Later on, his son Chas (Ben Stiller), lets his door open a little too. “I’ve had a rough year, dad”, he confesses, voice cracking. An understatement, the kind that Royal, or Hackman, might give. “I know, son”, he responds. Here, at the tail end of his towering career, we are reminded that Hackman is not concerned with performing some self-aggrandising idea of masculinity. What we see is what has always been there—an imposing edifice of control and strength, yet the cracks are everywhere and through them seeps the terror and insecurity that drives it all; the warped belief that to be a man in the 20th- and 21st-centuries, you must somehow jettison emotion, kindness, empathy, whilst also knowing you can never fully rid yourself of it all. Hackman certainly couldn’t—despite the sort he played, he was loveable, charming, familiar, and often, you could sense his characters caring despite the fact they’d been trained not to.

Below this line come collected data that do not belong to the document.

Definition find_node (id : string) (l : list ClusterNode) : option ClusterNode :=
  snd <$> list_find (has_id id) l.

Definition leader (t : ClusterTopology) : option ClusterNode :=
  leader_node_id t ≫= λ id, find_node id (nodes t).

#[global] Arguments leader : simpl never.

Definition readable_replicas (t : ClusterTopology) : list ClusterNode :=
  filter (λ n, cn_role n = Replica ∧ cn_healthy n = true) (nodes t).

(** ** Well-formed topologies *)

Definition ids (l : list ClusterNode) : list string := cn_node_id <$> l.
Definition primaries (l : list ClusterNode) : list string :=
  ids (filter (λ n, cn_role n = Primary) l).

Record topology_wf (t : ClusterTopology) : Prop := {
  tw_nodup : NoDup (ids (nodes t));
  tw_sorted : Sorted cn_le (nodes t);
  tw_primary : (length (primaries (nodes t)) ≤ 1)%nat;
  tw_leader : ∀ l, leader_node_id t = Some l → is_Some (leader t);
}.

Lemma cluster_contains_true id t : cluster_contains id t = true ↔ id ∈ ids (nodes t).
Proof.
  unfold cluster_contains, ids. rewrite existsb_exists, list_elem_of_fmap.
  split; intros (n & H1 & H2).
  - exists n. rewrite bool_decide_eq_true in H2. by rewrite list_elem_of_In.
  - exists n. rewrite bool_decide_eq_true, <-list_elem_of_In. by subst.
Qed.

Lemma cluster_contains_false id t : cluster_contains id t = false ↔ id ∉ ids (nodes t).
Proof. by rewrite <-cluster_contains_true, not_true_iff_false. Qed.

Lemma find_node_is_Some id l : is_Some (find_node id l) ↔ id ∈ ids l.
Proof.
  unfold find_node. rewrite fmap_is_Some. unfold ids. rewrite list_elem_of_fmap. split.
  - intros [[i n] (? & ? & ?)%list_find_Some]. exists n.
    split; [by symmetry|]. apply list_elem_of_lookup. eauto.
  - intros (n & -> & Hn). eapply list_find_elem_of; done.
Qed.

(** Membership of the leader only depends on the ids present. *)
Lemma leader_resolves t : (∀ l, leader_node_id t = Some l → is_Some (leader t)) ↔
  (∀ l, leader_node_id t = Some l → l ∈ ids (nodes t)).
Proof.
  unfold leader. split; intros H l Hl; specialize (H l Hl); rewrite Hl in *; simpl in *;
    by apply find_node_is_Some.
Qed.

Ultimately, we love to watch Hackman work. He loved to work, and he loved to play people who worked. He wasn’t insistent, he wasn’t a camera hog—he was dedicated to the process, and through it, his characters came to life. As an audio surveillance specialist in The Conversation, we find perhaps the closest analogue to Hackman. “I don’t care what they’re talking about”, Harry Caul says about a target. “All I want is a nice, fat recording”. The recording—and the film, the performance—is the thing. It isn’t his job to ask questions, or to interrogate. And ultimately it provides us with the greatest gift: like the houses Hackman built, he has done the hard work, and it’s our freedom, our privilege, to live with the work, to look inside it, to root around and find new details and new corners. Truly, it’s one of the most generous gifts a film artist has ever given audiences.
Gene Hackman may be gone, but what he built will always stand.